Saved data entries:
*** Block opens ***

Lemma exhausted_order m ls : drains m ls -> is_exhausted m = true -> merge_order (queues m) ls = [].
Proof.
  intros [HF _]. unfold is_exhausted. rewrite andb_true_iff, !forallb_forall. intros [Hs Hq].
  pose proof (pick_splits m ls HF) as Hp. unfold merge_order, lists. replace (concat _) with (@nil Item); [done|]. symmetry.
  apply concat_nil_Forall, Forall_elem. intros l. rewrite elem_of_app. intros [Hl|Hl].
  - apply list_elem_of_In, in_rev, list_elem_of_In, list_elem_of_fmap in Hl as (q & -> & Hin). apply list_elem_of_In in Hin. specialize (Hq q Hin). by destruct q.
  - apply list_elem_of_fmap in Hl as (es & -> & Hin). apply list_elem_of_lookup in Hin as [i Hi]. destruct (Forall2_lookup_r _ _ _ _ _ HF Hi) as (s & Hsi & Hh).
    specialize (Hs s ltac:(apply list_elem_of_In; by eapply list_elem_of_lookup_2)). rewrite (source_head _ _ Hh) in Hs. by destruct es.
Qed.

Lemma empty_next R B (d : CommittedDrain) m ls : merged d = Some (Merged m) -> drains m ls -> ToastRef.rows (folded m) = [] -> empty_drain m ls ->
  exists d', next_batch d R B = Ok (None, d').
Proof.
  intros Hm Hd Hr He. pose proof (next_batch_spec R B d m ls Hm Hd Hr) as Hn. destruct (next_batch d R B) as [[[b|] d']|e]; [by destruct Hn|by eexists|].
  destruct Hn as (t & Hn). by rewrite (spent_rest _ _ (proj1 He)) in Hn.
Qed.

(** With records that fan out to one heap at most, the slice marked final is
    the last one. *)
Lemma pull_final_spec R B fuel : forall m ls (d : CommittedDrain), merged d = Some (Merged m) -> drains m ls -> ToastRef.rows (folded m) = [] ->
  lean m ls -> pending_heaps m = [] -> (length (rest m ls).1 + 2 <= fuel)%nat -> pull_final fuel R B d = pull fuel R B d.
Proof.
  induction fuel as [|fuel IH]; intros m ls d Hm Hd Hrows Hl Hp Hf; [lia|]. cbn [pull pull_final].
  pose proof (next_batch_spec R B d m ls Hm Hd Hrows) as Hn. destruct (next_batch d R B) as [[[b|] d']|e]; [|done..].
  destruct Hn as (Hne & m' & ls' & t & Hm' & Hd' & Hr' & (Hw & H1' & H2') & Ht & Hfin & Hch & Hlean). destruct (Hlean Hl Hp) as [Hl' Hp'].
  assert (length (rest m ls).1 = length t + length (rest m' ls').1)%nat as Hlen by (rewrite H1', length_app, length_map; lia).
  destruct (is_final b) eqn:Eb.
  - assert (empty_drain m' ls') as He. { split; [|done]. split; [done|]. apply exhausted_order; [done|congruence]. }
    destruct (empty_next R B d' m' ls' Hm' Hd' Hr' He) as (d2 & E2). destruct fuel as [|fuel]; [lia|]. cbn [pull]. by rewrite E2.
  - destruct t as [|x t]; [|erewrite (IH m' ls' d'); try done; cbn in Hlen; lia].
    destruct (empty_next R B d' m' ls' Hm' Hd' Hr' (Ht eq_refl)) as (d2 & E2). destruct fuel as [|fuel]; [lia|]. cbn [pull pull_final]. by rewrite E2.
Qed.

*** Block closes ***

## TASK TO COMPLETE
Copy the lines from the entries above in which the word "drains" appears.

## REPLY
Lemma exhausted_order m ls : drains m ls -> is_exhausted m = true -> merge_order (queues m) ls = [].
Lemma empty_next R B (d : CommittedDrain) m ls : merged d = Some (Merged m) -> drains m ls -> ToastRef.rows (folded m) = [] -> empty_drain m ls ->
Lemma pull_final_spec R B fuel : forall m ls (d : CommittedDrain), merged d = Some (Merged m) -> drains m ls -> ToastRef.rows (folded m) = [] ->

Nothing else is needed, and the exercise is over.